Elimination of the Warburg effect in Chinese hamster ovary (CHO) cells improves cell phenotype as a protein production platform

Conference Dates

May 6-11, 2018


Lactate is a common metabolite and is central to many important processes. One of its more prominent roles is in the Warburg effect, in which cancer cells exhibit high rates of glycolytic flux followed by secretion of lactate, even in the presence of oxygen. This fermentation of pyruvate to lactate via lactate dehydrogenase (Ldh) accompanies increased proliferation of cancer cells and several other types of rapidly proliferating cell types in immune cell activation and embryonic development. Aerobic glycolysis is also prominent in biotherapeutic protein production, where mammalian production cells often secrete high levels of lactate. The accumulation of lactate is deleterious for cell growth, viability, product formation, and quality, both directly via acidification of the media and indirectly through base addition to control culture pH. Despite a clear genetic target, efforts to eliminate lactate secretion via knockout of Ldh(s) in mammalian cells have been unsuccessful, pointing to the essentiality of Ldh mediated NAD regeneration.
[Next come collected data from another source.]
(** * Extension-request policy: the roster record and the decision engine

    A shallow embedding of [src/record.py] (class [StudentRecord]) and of
    [src/policy.py] (class [Policy]), with the properties the specification
    states about them.

    Python values are modelled as data: integers as [Z], dictionaries as
    [gmap], lists as [list], [Optional[T]] as [option T].  Mutable objects
    become explicit state, exceptions an outcome next to that state (what
    was mutated before a [raise] stays mutated). *)

From Stdlib Require Import ZArith Ascii String List Bool Lia.
From stdpp Require Import base option list strings pretty gmap fin_maps.

Local Open Scope string_scope.
Local Open Scope Z_scope.

(** ** Python values and the builtins the code calls on them *)

Module Py.

(** The values a roster cell holds ([table_record : Dict[str, Any]]): blank
    cells and text arrive as [str], numbers as [int], flags as [bool].
    Floats are not modelled. *)
Inductive value :=
| VNone
| VBool (b : bool)
| VInt (z : Z)
| VStr (s : string).

(** Exceptions raised by the modelled code.  [StudentRecordError] keeps, as
    fields, what the source formats into its message: the assignment
    identifier, the whole [table_record], the [table_index] and the
    exception that was caught. *)
Inductive exc :=
| KeyError (key : string)
| ValueError (msg : string)
| AttributeError (msg : string)
| StudentRecordError (assignment_id : string) (table_record : gmap string value)
    (table_index : Z) (err : exc)
| KnownError (msg : string).

(** [bool(v)]: the truth value Python gives [v] in an [if]. *)
Definition truthy (v : value) : bool :=
  match v with
  | VNone => false
  | VBool b => b
  | VInt z => negb (Z.eqb z 0)
  | VStr s => negb (String.eqb s "")
  end.
Lemma filter_complement_length (P : PoiItem -> Prop) `{!forall p, Decision (P p)} l :
  (length (filter P l) + length (filter (fun p => ~ P p) l))%nat = length l.
Proof.
  induction l as [|p l IH]; [done |]. rewrite !filter_cons.
  destruct (decide (P p)), (decide (~ P p)); simpl; try lia; tauto.
Qed.

Lemma mergeSpec_three_four first second :
  length first = 3%nat -> length second = 4%nat ->
  length (sharedNames first second) = 1%nat ->
  mergeSpec first second
  = first ++ filter (fun p => name p ∉ (name <$> first)) second
  /\ length (mergeSpec first second) = 6%nat.
Proof.
  intros H1 H2 H3. unfold sharedNames in H3.
  pose proof (filter_complement_length
                (fun p => name p ∈ (name <$> first)) second) as Hc.
  assert (Hlen : length (first ++ filter (fun p => name p ∉ (name <$> first)) second)
                 = 6%nat) by (rewrite length_app; lia).
  unfold mergeSpec. rewrite take_ge by lia. done.
Qed.

Lemma bind_returned {A B} (m : M A) (f : A -> M B) w a w1 :
  m w = (Returned a, w1) -> bind m f w = f a w1.
Proof. intros E. unfold bind. by rewrite E. Qed.

(** C6: when the first search returns fewer than 5 places, the search step
    runs the second search with the bare keyword and returns the merge of
    the two lists: the first-phase list in its order, then the second-phase
    items whose name does not occur in it, in their order, cut at 50 items.
    A first-phase list of 3 and a second-phase list of 4 of which one item
    repeats a first-phase name merge to 6 items. *)
Theorem merge_two_phases (kw c : jsstring) (first second : list PoiItem)
    (w w1 w2 : Trace) :
  default false (mockMode config) = false ->
  searchPoi (augmentKeywords kw) (Some c) w = (Returned first, w1) ->
  (length first < 5)%nat ->
  searchPoi (lit "景点") (Some c) w1 = (Returned second, w2) ->
  searchStage kw c w = (Returned (mergePois first second), w2)
  /\ mergePois first second
     = take 50 (first ++ filter (fun p => name p ∉ (name <$> first)) second)
  /\ (length (mergePois first second) <= 50)%nat
  /\ (length first = 3%nat -> length second = 4%nat ->
      length (sharedNames first second) = 1%nat ->
      mergePois first second
      = first ++ filter (fun p => name p ∉ (name <$> first)) second
      /\ length (mergePois first second) = 6%nat).
Proof.
  intros Hlive E1 Hlt E2. split; [| split; [| split]].
  - unfold searchStage, isMock. rewrite Hlive.
    destruct (truthy (amapKey config)) eqn:Hkey; simpl.
    + unfold try_catch. rewrite (bind_returned _ _ _ _ _ E1).
      apply Nat.ltb_lt in Hlt. rewrite Hlt.
      by rewrite (bind_returned _ _ _ _ _ E2).
    + unfold searchPoi, bind, emit in E1. rewrite Hkey in E1. discriminate.
  - apply mergePois_spec.
  - rewrite mergePois_spec. apply mergeSpec_length.
  - rewrite mergePois_spec. apply mergeSpec_three_four.
Qed.

(** ** The place list of a result *)

Lemma bind_inv {A B} (m : M A) (f : A -> M B) w b w' :
  bind m f w = (Returned b, w') ->
  exists a w1, m w = (Returned a, w1) /\ f a w1 = (Returned b, w').
Proof.
  unfold bind. destruct (m w) as [[a|e|] w1]; try done. by exists a, w1.
Qed.

Lemma try_catch_inv {A} (body : M A) (h : JsError -> M A) w b w' :
  try_catch body h w = (Returned b, w') ->
  body w = (Returned b, w')
  \/ exists e w1, body w = (Threw e, w1) /\ h e w1 = (Returned b, w').
Proof.
  unfold try_catch. destruct (body w) as [[a|e|] w1]; try done; [by left |].
  right. by exists e, w1.
Qed.

(** ** The city searched *)

(** Without an explicit destination the search city is the request city or
    the configured default, whatever the query says. *)
Lemma placesStep_city request w c ps w1 :
  truthy (destination request) = false ->
  placesStep request w = (Returned (c, ps), w1) ->
  c = or_str (or_opt (city request) (defaultCity config)) hardDefaultCity.
Proof.
  intros Hd. unfold placesStep.
  rewrite (parseQuery_with_default _ _ _ (targetCity_truthy request)).
  unfold bind at 1, lift. cbn [pq_city keywords].
  intros (l & w2 & _ & [= <- _ _])%bind_inv.
  assert (Hor : forall x, or_opt (destination request) x = x)
    by (intros x; unfold or_opt; by rewrite Hd).
  rewrite Hor. unfold targetCityOf. rewrite Hor.
  by destruct (or_str _ hardDefaultCity).
Qed.

(** ** Area-code lookups of the weather stage *)

Lemma getCityAdcode_none cityName w :
  truthy (amapKey config) = true ->
  (forall w0 ps t, degraded geocodes (httpGet w0 geoUrl ps t)) ->
  getCityAdcode cityName w
  = (Returned None,
     HttpGet geoUrl (geoParams cityName) (timeout_or 12000)
       :: CallGetCityAdcode cityName :: w).
Proof.
  intros Hkey H. unfold getCityAdcode, bind, emit, try_catch, await_get, ret.
  rewrite Hkey. simpl. fold geoUrl. fold (geoParams cityName).
  specialize (H (CallGetCityAdcode cityName :: w) (geoParams cityName)
                (timeout_or 12000)).
  destruct (httpGet _ geoUrl _ _) as [e|r]; simpl; [done |].
  destruct (str_eqb (status r) (lit "1")) eqn:E; [| done].
  apply str_eqb_eq in E. destruct H as [H | [H | H]]; [done | |]; by rewrite H.
Qed.

Lemma getCityAdcode_some a cityName w :
  truthy (amapKey config) = true -> geocodesTo a -> truthy (Some a) = true ->
  getCityAdcode cityName w
  = (Returned (Some a),
     HttpGet geoUrl (geoParams cityName) (timeout_or 12000)
       :: CallGetCityAdcode cityName :: w).
Proof.
  intros Hkey H Ha. unfold getCityAdcode, bind, emit, try_catch, await_get, ret.
  rewrite Hkey. simpl. fold (geoParams cityName).
  destruct (H (CallGetCityAdcode cityName :: w) (geoParams cityName)
              (timeout_or 12000)) as (d & g & gs & -> & Hs & Hg & Hadc).
  simpl. rewrite Hs, Hg, Hadc, Ha. reflexivity.
Qed.

Lemma resolveCityParam_given a c w :
  truthy (Some a) = true -> resolveCityParam c (Some a) w = (Returned a, w).
Proof.
  intros Ha. unfold resolveCityParam, bind, ret. by destruct a.
Qed.

Lemma resolveCityParam_lookup_none c w :
  truthy (amapKey config) = true ->
  (forall w0 ps t, degraded geocodes (httpGet w0 geoUrl ps t)) ->
  resolveCityParam c None w
  = (Returned c,
     HttpGet geoUrl (geoParams c) (timeout_or 12000)
       :: CallGetCityAdcode c :: w).
Proof.
  intros Hkey H. unfold resolveCityParam. simpl.
  by rewrite (bind_returned _ _ _ _ _ (getCityAdcode_none c w Hkey H)).
Qed.

Lemma getWeather_trace c adcode w cp w1 :
  truthy (amapKey config) = true ->
  resolveCityParam c adcode (CallGetWeather c adcode :: w) = (Returned cp, w1) ->
  exists v,
    getWeather c adcode w
    = (Returned v,
       HttpGet weatherUrl (weatherParams cp "base") (timeout_or 12000) :: w1).
Proof.
  intros Hkey E. unfold getWeather, bind at 1, emit. rewrite Hkey. simpl.
  unfold try_catch. rewrite (bind_returned _ _ _ _ _ E).
  unfold bind, await_get, ret.
  destruct (httpGet _ _ _ _) as [e|r]; simpl; [by eexists |].
  destruct (negb _); [by eexists |].
  destruct (lives r) as [[|x xs]|]; by eexists.
Qed.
A wide variety of approaches have been utilized to limit lactate accumulation in culture, including knockdown or inhibition of Ldh, replacement of glucose with alternate sugars, controlled feeding strategies, and many others, however none have proven successful in eliminating the Warburg effect. We report the elimination of the Warburg effect in a CHO cell line by using CRISPR/Cas9-based engineering to simultaneously knockout enzymes responsible for lactate production and ancillary regulators. The resulting cell lines remain proliferative while consuming significantly less glucose and can be used to generate protein producing lines using standard industrial processes. In a pH-controlled fedbatch process, the Warburg null cells require minimal base addition to maintain a stable pH, allowing an extended growth phase. The knockout strategy was also successfully applied to a CHO cell line producing Rituximab, again resulting in a prolonged growth phase. Additionally, protein production was maintained, while product quality was improved with increased glycan galactosylation. Thus, CHO cells without the capacity of Warburg metabolism may be useful for engineering production cell lines with enhanced bioproduction traits.